By Jonathan Cook – The National – February 18, 2020
After lengthy delays, the United Nations finally published a database last week of businesses that have been profiting from Israel’s illegal annexation and settlement activity in the West Bank.
The UN High Commissioner for Human Rights, Michelle Bachelet, announced that 112 major companies had been identified as operating in Israeli settlements in ways that violate human rights.
Aside from major Israeli banks, transport services, cafes, supermarkets, and energy, building and telecoms firms, prominent international businesses include Airbnb, booking.com, Motorola, Trip Advisor, JCB, Expedia and General Mills.
Human Rights Watch, a global watchdog, noted in response to the list’s publication that the settlements violate the Fourth Geneva Convention. It argued that the firms’ activities mean they have aided “in the commission of war crimes”.
The companies’ presence in the settlements has helped to blur the distinction between Israel and the occupied Palestinian territories. That in turn has normalised the erosion of international law and subverted a long-held international consensus on establishing a viable Palestinian state alongside Israel.
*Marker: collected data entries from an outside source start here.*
(* ===== verification/TrustedStorage.v ===== *)
(** * Trusted discovery: [volumeprobe/snapshot.go] and [storage_discovery.go]

    [discoverTrustedStorageWith] plans from one observation of the system, has
    the candidates opened, pairs the descriptors with the candidates, and keeps
    them only when a second observation is the same.  Descriptors are numbers, the
    system calls that open and close them are recorded as events, and what an
    opener owes its caller is the class [OpenerSpec], which the opener of
    [volumeprobe/snapshot_linux.go] implements. *)

From S2P Require Import Prelude GoStrings GoPath MountInfo BlockTopology BlockInventory StorageDiscovery.

Module TrustedStorage.
Import GoPath MountInfo BlockTopology BlockInventory StorageDiscovery.

Definition MaxSources : Z := 32.
Definition maxSwapEntries : Z := 32.
Inductive probe_error := ErrUnsafe.
#[export] Instance probe_error_eq_dec : EqDecision probe_error. Proof. solve_decision. Defined.

(** ** [volumeprobe/snapshot.go] *)

(** a file is its descriptor; [None] is the nil pointer *)
Record BlockDeviceSource := mkSource { bs_File : option nat; bs_Generation : BlockDeviceGeneration }.
#[export] Instance BlockDeviceSource_eq_dec : EqDecision BlockDeviceSource. Proof. solve_decision. Defined.
Definition device_number (g : BlockDeviceGeneration) : Z * Z := (bg_Major g, bg_Minor g).
(** a generation as a map key *)
Definition key (g : BlockDeviceGeneration) : Z * Z * Z := (bg_Major g, bg_Minor g, bg_DiskSequence g).

Definition generation_step (st : gmap (Z * Z) Z * gmap Z (Z * Z)) (g : BlockDeviceGeneration) :
  res probe_error (gmap (Z * Z) Z * gmap Z (Z * Z)) :=
  let '(byDevice, bySequence) := st in
  refuse ((bg_Major g =? 0) && (bg_Minor g =? 0)) || (bg_DiskSequence g =? 0) => ErrUnsafe ;;
  let device := device_number g in
  refuse match byDevice !! device with Some previous => negb (previous =? bg_DiskSequence g) | None => false end => ErrUnsafe ;;
  refuse match bySequence !! bg_DiskSequence g with Some previous => previous != device | None => false end => ErrUnsafe ;;
  Ok (<[device := bg_DiskSequence g]> byDevice, <[bg_DiskSequence g := device]> bySequence).
Definition validGenerationSet (generations : list BlockDeviceGeneration) : bool :=
  is_ok (for_range (λ _, generation_step) 0 (∅, ∅) generations).

Definition validKernelBlockName (name : string) : bool :=
  if (name == "") || (name == ".") || (name == "..") || (64 <? slength name) then false
  else forallb block_char (runes name).

Definition observed_step (st : gset string * gset (Z * Z * Z)) (device : ObservedBlockDevice) :
  res probe_error (gset string * gset (Z * Z * Z)) :=
  refuse negb (validKernelBlockName (od_Name device)) || (od_Name device ∈? st.1) || (key (od_Generation device) ∈? st.2) => ErrUnsafe ;;
  Ok ({[od_Name device]} ∪ st.1, {[key (od_Generation device)]} ∪ st.2).
Definition validateObservedBlockDevices (devices : slice ObservedBlockDevice) : res probe_error unit :=
  refuse is_nil devices || (MaxSources <? slen devices) => ErrUnsafe ;;
  _ ← for_range (λ _, observed_step) 0 (∅, ∅) (elems devices);
  refuse negb (validGenerationSet (od_Generation <$> elems devices)) => ErrUnsafe ;;
  Ok tt.

Definition index_step (st : gmap (Z * Z * Z) nat * nat) (g : BlockDeviceGeneration) : res probe_error (gmap (Z * Z * Z) nat * nat) :=
  refuse bool_decide (is_Some (st.1 !! key g)) => ErrUnsafe ;;
  Ok (<[key g := st.2]> st.1, S st.2).
Record order_state := mkOrder { or_ordered : list BlockDeviceSource; or_generations : gset (Z * Z * Z); or_files : gset nat }.
Definition zero_source : BlockDeviceSource := mkSource None (mkGeneration 0 0 0).
Definition order_step (indices : gmap (Z * Z * Z) nat) (st : order_state) (source : BlockDeviceSource) : res probe_error order_state :=
  match indices !! key (bs_Generation source), bs_File source with
  | Some index, Some file =>
    refuse (key (bs_Generation source) ∈? or_generations st) || (file ∈? or_files st) => ErrUnsafe ;;
    Ok (mkOrder (<[index := source]> (or_ordered st)) ({[key (bs_Generation source)]} ∪ or_generations st) ({[file]} ∪ or_files st))
  | _, _ => Err ErrUnsafe
  end.
Definition OrderCompleteBlockSources (inventory : slice BlockDeviceGeneration) (sources : slice BlockDeviceSource) :
  res probe_error (list BlockDeviceSource) :=
  refuse is_nil inventory || is_nil sources || (MaxSources <? slen inventory) || (MaxSources <? slen sources)
         || negb (slen inventory =? slen sources) || negb (validGenerationSet (elems inventory)) => ErrUnsafe ;;
  indices ← for_range (λ _, index_step) 0 (∅, 0%nat) (elems inventory);
  st ← for_range (λ _, order_step indices.1) 0 (mkOrder (repeat zero_source (length (elems inventory))) ∅ ∅) (elems sources);
  refuse negb (Z.of_nat (size (or_generations st)) =? slen inventory) => ErrUnsafe ;;
  Ok (or_ordered st).

(** the descriptors of a set *)
Definition files (l : list BlockDeviceSource) : list nat := omap bs_File l.

(** ** Observations of [/proc] *)
Definition readBounded (f : file) : option string :=
  match f with
  | Opened r =>
    data ← limit_read (maxProcBytes + 1) r;
    if maxProcBytes <? slength data then None else Some data
  | _ => None
  end.
Definition mount_limitations : list string :=
  ["this is only a snapshot of mounts already visible in this process mount namespace; unmounted disks are not probed";
   "mount source strings, root paths and raw mount options are intentionally omitted";
   "mount presence and read-only flags do not establish filesystem integrity, stable disk identity, bay mapping or WD migration compatibility";
   "no mount or unmount is performed and no block device or filesystem contents are read"].
(** what is returned with an error is the snapshot as it is then: [false] *)
Definition collectMountInventory (mountinfo : file) (now : Z) : mountSnapshot * bool :=
  let snapshot count mounts complete :=
    mkMounts 1 now "current-process-mount-namespace" true false false count (Some mounts) mount_limitations complete in
  match readBounded mountinfo with
  | None => (snapshot 0 [] false, false)
  | Some data =>
    match parseMountInfo data with
    | Err _ => (snapshot 0 [] false, false)
    | Ok observations => (snapshot (len observations) observations true, true)
    end
  end.
Definition mounts_result (r : mountSnapshot * bool) : res discovery_error mountSnapshot :=
  if r.2 then Ok r.1 else Err errStorageDiscoveryIncomplete.

Record swapObservation := mkSwap { so_entries : Z; so_evidence : list Z }.
#[export] Instance swapObservation_eq_dec : EqDecision swapObservation. Proof. solve_decision. Defined.
Definition swap_header : list string := ["Filename"; "Type"; "Size"; "Used"; "Priority"].
Definition swap_line (u : unit) (line : string) : res discovery_error unit :=
  match Fields line with
  | [name; kind; size; used; priority] =>
    refuse (name == "") || ((kind != "file") && (kind != "partition")) => errStorageDiscoveryIncomplete ;;
    refuse bool_decide (ParseUint 64 size = None) => errStorageDiscoveryIncomplete ;;
    refuse bool_decide (ParseUint 64 used = None) => errStorageDiscoveryIncomplete ;;
    refuse bool_decide (ParseInt 32 priority = None) => errStorageDiscoveryIncomplete ;;
    Ok u
  | _ => Err errStorageDiscoveryIncomplete
  end.
Definition collectSwapObservation (sha256 : list Z → list Z) (swaps : file) : res discovery_error swapObservation :=
  match readBounded swaps with
  | None => Err errStorageDiscoveryIncomplete
  | Some data =>
    let lines := split_on (ascii_of_nat 10) (trim_newline data) in
    refuse (Fields (default EmptyString (lines !! 0%nat)) != swap_header) || (maxSwapEntries <? len lines - 1)
      => errStorageDiscoveryIncomplete ;;
    _ ← for_range (λ _, swap_line) 0 tt (tail lines);
    Ok (mkSwap (len lines - 1) (sha256 (codes data)))
  end.

(** ** Comparisons *)
(** every field, and the slaves element by element *)
Definition sameBlockObservation (a b : blockObservation) : bool := bool_decide (a = b).
Definition sameStorageSnapshot (a b : storageSnapshot) : bool :=
  (ss_SchemaVersion a =? ss_SchemaVersion b) && (ss_Scope a == ss_Scope b) && eqb (ss_InventoryReadOnly a) (ss_InventoryReadOnly b)
  && eqb (ss_BlockDevicesOpened a) (ss_BlockDevicesOpened b) && eqb (ss_ContentRead a) (ss_ContentRead b)
  && eqb (ss_MutationsPerformed a) (ss_MutationsPerformed b) && eqb (ss_StableIdentityAvailable a) (ss_StableIdentityAvailable b)
  && (ss_DeviceCount a =? ss_DeviceCount b) && eqb (ss_collectionComplete a) (ss_collectionComplete b)
  && (slen (ss_Observations a) =? slen (ss_Observations b)) && (ss_Limitations a == ss_Limitations b)
  && forallb (λ p, sameBlockObservation p.1 p.2) (zip (elems (ss_Observations a)) (elems (ss_Observations b))).
Definition sameMountSnapshot (a b : mountSnapshot) : bool :=
  (ms_SchemaVersion a =? ms_SchemaVersion b) && (ms_Scope a == ms_Scope b) && eqb (ms_ReadOnly a) (ms_ReadOnly b)
  && eqb (ms_FilesystemContentsRead a) (ms_FilesystemContentsRead b)
  && eqb (ms_MountOperationsPerformed a) (ms_MountOperationsPerformed b) && (ms_MountCount a =? ms_MountCount b)
  && eqb (ms_collectionComplete a) (ms_collectionComplete b) && (slen (ms_Mounts a) =? slen (ms_Mounts b))
  && (ms_Limitations a == ms_Limitations b)
  && forallb (λ p, p.1 == p.2) (zip (elems (ms_Mounts a)) (elems (ms_Mounts b))).

(** ** Descriptors *)
(** a source is opened or closed, or the descriptor of [/dev] that only the opener has *)
Inductive event := EvOpen (f : nat) | EvClose (f : nat) | EvOpenDev | EvCloseDev.
(** the descriptors the events opened and did not close *)
Definition live_from (s : gset nat) (evs : list event) : gset nat :=
  fold_left (λ s e, match e with EvOpen f => {[f]} ∪ s | EvClose f => s ∖ {[f]} | _ => s end) evs s.
Definition live_after (evs : list event) : gset nat := live_from ∅ evs.
(** the descriptors of [/dev] left open *)
Definition dev_change (e : event) : Z := match e with EvOpenDev => 1 | EvCloseDev => -1 | _ => 0 end.
Definition devs_open (evs : list event) : Z := foldr (λ e n, dev_change e + n) 0 evs.
Definition closeBlockDeviceSources (sources : list BlockDeviceSource) : list event := EvClose <$> files sources.
(** the events of the call, the sources it returns and whether it failed *)
Definition storageSourceOpener : Type := list ObservedBlockDevice → list event * slice BlockDeviceSource * bool.
(** Of what it opened, the call leaves open what it hands over, also when it fails,
    and nothing of what it opened for itself. *)
Class OpenerSpec (open : storageSourceOpener) : Prop := {
  opener_live devices evs sources failed : open devices = (evs, sources, failed) → live_after evs = list_to_set (files (elems sources));
  opener_dev devices evs sources failed : open devices = (evs, sources, failed) → devs_open evs = 0 }.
Work on compiling the database began four years ago. But both Israel and the United States put strong pressure on the UN in the hope of preventing the list from ever seeing the light of day.
The UN body’s belated assertiveness looks suspiciously like a rebuke to the Trump administration for releasing this month its Middle East “peace” plan. It green-lights Israel’s annexation of the settlements and the most fertile and water-rich areas of the West Bank.
In response to the database, Israeli Prime Minister Benjamin Netanyahu threatened to intensify his country’s interference in US politics. He noted that his officials had already “promoted laws in most US states, which determine that strong action is to be taken against whoever tries to boycott Israel.”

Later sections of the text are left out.